### INSTRUCTIONS TO FOLLOW
Give the line with "Lemma py_div_ok (x" again, along with every line below it to the end of the records, word for word.

(INFORMATION GIVEN begins)

(** One round of the loop, for index [i]: the atom is read, its coordinates
    (minus [xyzmol], which is zero) are converted, it is added to the
    molecule and removed from the crystal. *)
Definition move_scatterer (st : list Scatterer * list MolAtom) (i : nat)
  : outcome (list Scatterer * list MolAtom) :=
  a <-- GetScatterer (fst st) i ;;
  let '(xc, yc, zc) :=
    FractionalToOrthonormalCoords (sc_X a - 0.0) (sc_Y a - 0.0) (sc_Z a - 0.0) in
  let atom := {| ma_x := xc; ma_y := yc; ma_z := zc;
                 ma_power := sc_power a; ma_name := sc_name a |} in
  Done (RemoveScatterer a (fst st), snd st ++ [atom]).

Fixpoint for_indices (indices : list nat) (st : list Scatterer * list MolAtom)
  : outcome (list Scatterer * list MolAtom) :=
  match indices with
  | [] => Done st
  | i :: rest => st' <-- move_scatterer st i ;; for_indices rest st'
  end.

(** The loop over the given indices, then [crst.AddScatterer(mol)] and
    [mol.X, mol.Y, mol.Z = xyzmol]. *)
Definition group_scatterers (indices : list nat) (atoms : list Scatterer)
  : outcome Crystal :=
  st <-- for_indices indices (atoms, []) ;;
  Done {| crst_atoms := fst st;
          crst_mol := {| mol_atoms := snd st; mol_X := 0.0; mol_Y := 0.0; mol_Z := 0.0 |} |}.

(** [getCrystalWithMolecule], from the atoms [myLoadCrystal] returned: the
    indices are [reversed(range(crst.GetNbScatterer()))], fixed before the
    loop starts. *)
Definition getCrystalWithMolecule (atoms : list Scatterer) : outcome Crystal :=
  group_scatterers (rev (seq 0 (length atoms))) atoms.

(** The atom of the molecule that an atom of the crystal becomes. *)
Definition as_mol_atom (a : Scatterer) : MolAtom :=
  let '(xc, yc, zc) := FractionalToOrthonormalCoords (sc_X a) (sc_Y a) (sc_Z a) in
  {| ma_x := xc; ma_y := yc; ma_z := zc; ma_power := sc_power a; ma_name := sc_name a |}.

End Loader.

(** ** The scan over restraint weights (05-Fit-NaCl-BVS-restraint.ipynb, lines 273-278) *)

Section Scan.

Variable recipe : Type.
(** [rbv.sig = s]: the restraint is part of the recipe. *)
Variable set_sig : R -> recipe -> recipe.
(** What [leastsq(thefit.residual, thefit.values)] does to the recipe. *)
Variable refine : recipe -> recipe.
(** [thefit.a.value] *)
Variable a_value : recipe -> R.



End Scan.

(** ** [print] under Python 2

    The notebooks run on a Python 2 kernel.  There [print(a, b)] prints a
    tuple unless [print_function] is imported from [__future__]; [print(a)]
    prints [a] either way. *)







(** * Properties of the shallow embedding *)

(** ** Python arithmetic *)

Lemma Rltb_true (x y : R) : Rltb x y = true <-> x < y.
Proof.
  unfold Rltb. destruct (Rlt_dec x y) as [H | H]; split; intro K.
  - exact H.
  - reflexivity.
  - discriminate K.
  - contradiction.
Qed.

Lemma Rltb_false (x y : R) : Rltb x y = false <-> ~ x < y.
Proof.
  unfold Rltb. destruct (Rlt_dec x y) as [H | H]; split; intro K.
  - discriminate K.
  - contradiction.
  - exact H.
  - reflexivity.
Qed.

Lemma py_div_ok (x y : R) : y <> 0 -> py_div x y = Ok (x / y).
Proof.
  intro H. unfold py_div. destruct (Req_dec_T y 0) as [E | _].
  - contradiction.
  - reflexivity.
Qed.


Lemma py_pow_ok (x : R) (n : Z) : x <> 0 -> py_pow x n = Ok (powerRZ x n).
Proof.
  intro H. unfold py_pow. destruct (Req_dec_T x 0) as [E | _].
  - contradiction.
  - reflexivity.
Qed.



Lemma np_sqrt_negative (x : R) : x < 0 -> np_sqrt x = NaN.
Proof.
  intro H. unfold np_sqrt. destruct (Rlt_dec x 0) as [_ | N].
  - reflexivity.
  - contradiction.
Qed.

Lemma Rdiv_nonzero (x y : R) : x <> 0 -> y <> 0 -> x / y <> 0.
Proof.
  intros Hx Hy. unfold Rdiv. apply Rmult_integral_contrapositive_currified.
  - exact Hx.
  - apply Rinv_neq_0_compat. exact Hy.
Qed.

(** ** [RectangularProfile] *)

Lemma rect_call_unfold (x fwhm : R) :
  RectangularProfile.__call__ x fwhm =
  if Rltb (- fwhm / 2) x && Rltb x (fwhm / 2) then py_div 1 fwhm else Ok 0.
Proof.
  unfold RectangularProfile.__call__, py_pos.
  rewrite !py_div_ok by lra. reflexivity.
Qed.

(INFORMATION GIVEN ends)

### SOLVED PROBLEM
Lemma py_div_ok (x y : R) : y <> 0 -> py_div x y = Ok (x / y).
Proof.
  intro H. unfold py_div. destruct (Req_dec_T y 0) as [E | _].
  - contradiction.
  - reflexivity.
Qed.


Lemma py_pow_ok (x : R) (n : Z) : x <> 0 -> py_pow x n = Ok (powerRZ x n).
Proof.
  intro H. unfold py_pow. destruct (Req_dec_T x 0) as [E | _].
  - contradiction.
  - reflexivity.
Qed.



Lemma np_sqrt_negative (x : R) : x < 0 -> np_sqrt x = NaN.
Proof.
  intro H. unfold np_sqrt. destruct (Rlt_dec x 0) as [_ | N].
  - reflexivity.
  - contradiction.
Qed.

Lemma Rdiv_nonzero (x y : R) : x <> 0 -> y <> 0 -> x / y <> 0.
Proof.
  intros Hx Hy. unfold Rdiv. apply Rmult_integral_contrapositive_currified.
  - exact Hx.
  - apply Rinv_neq_0_compat. exact Hy.
Qed.

(** ** [RectangularProfile] *)

Lemma rect_call_unfold (x fwhm : R) :
  RectangularProfile.__call__ x fwhm =
  if Rltb (- fwhm / 2) x && Rltb x (fwhm / 2) then py_div 1 fwhm else Ok 0.
Proof.
  unfold RectangularProfile.__call__, py_pos.
  rewrite !py_div_ok by lra. reflexivity.
Qed.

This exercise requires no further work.